Entre Deux Eaux

Entre Deux Eaux

Expertise en management stratégique de projets complexes dans le domaine de l’eau

Entre Deux Eaux RSS Feed
 
 
 
 

Réflexion

Considérations aquatiques

Nous sommes aujourd’hui dans la ville de Paraná, dans la province d’Entre Rios au Nord de l’Argentine. Heure de faire un point sur la situation de l’eau (et la nôtre) dans la région. Nous ne l’avons pas fait exprès (quoique) mais « Entre Rios » signifie littéralement, « entre les fleuves » : la province est engoncée entre le Paraguay et Paraná, les deux fleuves majeurs de la région, non moins importants que respectivement un pays et une ville ont pris leur nom. En réalité, la coïncidence n’est pas si insignifiante que cela.

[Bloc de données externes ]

(* ===== verification/Monitor.v ===== *)
(** * Threads that share a mutex and condition variables

    What the sources use of boost::mutex, boost::condition and the C++ memory
    they guard.  A method is a list of instructions, one for every access to
    the shared state; a thread is idle or at an instruction of a method.  An
    action lets one thread execute one instruction, call a method, or wake up
    without reason, so that a sequence of actions is an interleaving.  A thread
    that waits has released the mutex, and takes it again before it goes on. *)

From S2P Require Import Prelude.

(** [S]: the shared state; [L]: what a thread remembers; [cv]: the condition
    variables. *)
Inductive instr (S L cv : Type) : Type :=
| Acquire
| Release
| Do (f : S -> L -> S * L)
| Branch (b : S -> L -> bool) (target : nat)   (* goes to [target] if [b] *)
| Assert (b : S -> L -> bool)                  (* logs, or nothing: never stops *)
| WaitOn (c : cv)
| NotifyOne (c : cv)
| NotifyAll (c : cv).
Arguments Acquire {S L cv}.
Arguments Release {S L cv}.
Arguments Do {S L cv} f.
Arguments Branch {S L cv} b target.
Arguments Assert {S L cv} b.
Arguments WaitOn {S L cv} c.
Arguments NotifyOne {S L cv} c.
Arguments NotifyAll {S L cv} c.

(** [Woken]: notified, and about to take the mutex again. *)
Inductive status := Running | Waiting | Woken.
#[export] Instance status_eq_decision : EqDecision status.
Proof. solve_decision. Defined.

Inductive thread (M L : Type) : Type :=
| Idle (l : L)
| At (m : M) (pc : nat) (st : status) (l : L).
Arguments Idle {M L} l.
Arguments At {M L} m pc st l.

Inductive action (M : Type) : Type :=
| Call (t : nat) (m : M)
| Go (t : nat) (wake : nat)    (* [wake]: whom a [NotifyOne] wakes *)
| Spurious (t : nat).
Arguments Call {M} t m.
Arguments Go {M} t wake.
Arguments Spurious {M} t.

Record config (S M L : Type) := Config {
  shared : S; owner : option nat; threads : list (thread M L) }.
Arguments Config {S M L} shared owner threads.
Arguments shared {S M L} c.
Arguments owner {S M L} c.
Arguments threads {S M L} c.

(** A class of objects: its methods, when a thread may call them, and what it
    remembers when they return. *)
Record program (S M L cv : Type) := Program {
  code : M -> list (instr S L cv);
  may_call : L -> M -> bool;
  on_return : M -> L -> L }.
Arguments Program {S M L cv} code may_call on_return.
Arguments code {S M L cv} p m.
Arguments may_call {S M L cv} p l m.
Arguments on_return {S M L cv} p m l.

(** What [f] makes of the threads, one after the other. *)
Definition gather {A B} (f : A -> list B) (l : list A) : list B := concat (f <$> l).

Lemma gather_insert {A B} (f : A -> list B) l t x y :
  l !! t = Some x -> gather f (<[t := y]> l) ++ f x ≡ₚ gather f l ++ f y.
Proof.
  unfold gather. revert t. induction l as [|z l IH]; intros [|t] H; try done; cbn.
  - injection H as ->. solve_Permutation.
  - specialize (IH t H). rewrite <- !app_assoc. f_equiv. exact IH.
Qed.

Lemma gather_ext {A B} (f : A -> list B) (g : A -> A) l :
  (forall x, f (g x) = f x) -> gather f (g <$> l) = gather f l.
Proof. intros H. unfold gather. induction l as [|z l IH]; cbn; [done|]. by rewrite H, IH. Qed.

Lemma gather_same {A B} (f : A -> list B) l t x y :
  l !! t = Some x -> f y = f x -> gather f (<[t := y]> l) = gather f l.
Proof.
  intros E H. unfold gather. rewrite list_fmap_insert, list_insert_id; [done|].
  rewrite list_lookup_fmap, E. cbn. by rewrite H.
Qed.

Lemma gather_single {A B} (f : A -> list B) l t x :
  l !! t = Some x -> (forall u z, l !! u = Some z -> u <> t -> f z = []) -> gather f l = f x.
Proof.
  unfold gather. revert t. induction l as [|z l IH]; intros [|t] E H; try done; cbn.
  - injection E as ->. replace (concat (f <$> l)) with (@nil B); [by rewrite app_nil_r|].
    assert (forall u y, l !! u = Some y -> f y = []) as Hl by (intros u y Eu; by apply (H (S u))).
    clear H IH. induction l as [|y l IH]; [done|]. cbn. rewrite (Hl 0%nat y eq_refl), <- IH; [done|].
    intros u v Eu. by apply (Hl (S u)).
  - rewrite (H 0%nat z eq_refl) by done. apply (IH t E). intros u y Eu Ne. apply (H (S u) y Eu). congruence.
Qed.

(** ** Counting threads *)

Abbreviation total := sum_list_with.

Section Total.
Context {A : Type} (f : A -> nat).

Lemma total_insert l t x y : l !! t = Some x -> (total f (<[t := y]> l) + f x = total f l + f y)%nat.
Proof.
  revert t. induction l as [|z l IH]; intros [|t] H; try done.
  - injection H as ->. cbn. lia.
  - specialize (IH t H). change (<[S t := y]> (z :: l)) with (z :: <[t := y]> l).
    cbn [sum_list_with]. lia.
Qed.

Lemma total_fmap (g : A -> A) l : (forall x, f (g x) = f x) -> total f (g <$> l) = total f l.
Proof. intros H. induction l as [|z l IH]; cbn; [done|]. by rewrite H, IH. Qed.

Lemma total_lookup l t x : l !! t = Some x -> (f x <= total f l)%nat.
Proof.
  revert t. induction l as [|z l IH]; intros [|t] H; cbn in *; try done.
  - injection H as ->. lia.
  - specialize (IH t H). lia.
Qed.

Lemma total_pos l : (0 < total f l)%nat -> exists t x, l !! t = Some x /\ (0 < f x)%nat.
Proof.
  induction l as [|z l IH]; cbn; [lia|]. intros H. destruct (decide (0 < f z)%nat) as [Hz|Hz].
  - by exists 0%nat, z.
  - destruct IH as (t & x & E & Hx); [lia|]. by exists (S t), x.
Qed.

Lemma total_bound k l : (forall x, f x <= k)%nat -> (total f l <= k * length l)%nat.
Proof. intros H. induction l as [|z l IH]; cbn; [lia|]. specialize (H z). lia. Qed.

Lemma total_fmap_le (g : A -> A) k l :
  (forall x, f (g x) <= f x + k)%nat -> (total f (g <$> l) <= total f l + k * length l)%nat.
Proof. intros H. induction l as [|z l IH]; cbn; [lia|]. specialize (H z). lia. Qed.

Lemma total_zero l : (forall t x, l !! t = Some x -> f x = 0%nat) -> total f l = 0%nat.
Proof.
  induction l as [|z l IH]; intros H; cbn; [done|]. rewrite (H 0%nat z eq_refl), IH; [done|].
  intros t x E. by apply (H (S t)).
Qed.

Lemma total_le (g h : A -> nat) l :
  (forall x, f x + g x <= h x)%nat -> (total f l + total g l <= total h l)%nat.
Proof. intros H. induction l as [|z l IH]; cbn; [lia|]. specialize (H z). lia. Qed.

Lemma total_mono (g : A -> nat) l : (forall x, f x <= g x)%nat -> (total f l <= total g l)%nat.
Proof. intros H. induction l as [|z l IH]; cbn; [lia|]. specialize (H z). lia. Qed.
End Total.

Section Monitor.
Context {S M L cv : Type} `{EqDecision cv} (P : program S M L cv).

Abbreviation config := (config S M L).
Abbreviation thread := (thread M L).

(** ** Steps *)

Definition waits_on (c : cv) (th : thread) : bool :=
  match th with
  | At m pc Waiting _ =>
      match code P m !! pc with Some (WaitOn d) => bool_decide (c = d) | _ => false end
  | _ => false
  end.

Definition wake (th : thread) : thread :=
  match th with At m pc Waiting l => At m pc Woken l | _ => th end.

Definition put (t : nat) (th : thread) (c : config) : config :=
  Config (shared c) (owner c) (<[t := th]> (threads c)).

(** Thread [t], running at instruction [pc] of [m]. *)
Definition execute (t w : nat) (m : M) (pc : nat) (l : L) (c : config) : option config :=
  let next := At m (pc + 1) Running l in
  match code P m !! pc with
  | None => Some (put t (Idle (on_return P m l)) c)
  | Some Acquire =>
      match owner c with
      | None => Some (Config (shared c) (Some t) (<[t := next]> (threads c)))
      | Some _ => None
      end
  | Some Release =>
      if decide (owner c = Some t)
      then Some (Config (shared c) None (<[t := next]> (threads c))) else None
  | Some (Do f) =>
      let '(s, l) := f (shared c) l in
      Some (Config s (owner c) (<[t := At m (pc + 1) Running l]> (threads c)))
  | Some (Branch b target) =>
      Some (put t (if b (shared c) l then At m target Running l else next) c)
  | Some (Assert _) => Some (put t next c)
  | Some (WaitOn _) =>
      if decide (owner c = Some t)
      then Some (Config (shared c) None (<[t := At m pc Waiting l]> (threads c))) else None
  | Some (NotifyOne v) =>
      if existsb (waits_on v) (threads c) then
        match threads c !! w with
        | Some th =>
            if waits_on v th then Some (put t next (put w (wake th) c)) else None
        | None => None
        end
      else Some (put t next c)
  | Some (NotifyAll v) =>
      Some (Config (shared c) (owner c)
        (<[t := next]> ((fun th => if waits_on v th then wake th else th) <$> threads c)))
  end.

En effet, notre étude dans la région porte sur l’aquifère Guarani qui est situé en dessous des quatre pays : Brésil, Paraguay, Argentine et Uruguay. Nous nous déplaçons donc dans la région de l’aquifère afin de rencontrer nos interlocuteurs. Or, l’aquifère n’est bien sûr pas visible à l’œil nu, il est enfoui sous des dizaines voire des centaines de mètres de basalte. Cependant, à ses extrémités, dans la zone dite d’affleurement, l’aquifère est moins profond (seulement 3 à 4 mètres) et c’est dans ces zones qu’il se recharge. Or, l’eau de la recharge provient de la surface, c’est-à-dire de la pluie, de l’irrigation, des rejets de l’homme, mais aussi des fleuves. Nous voilà donc en train de nous balader tranquillement au bord du fleuve Paraná, et non en combinaison de spéléologues au fond d’une grotte.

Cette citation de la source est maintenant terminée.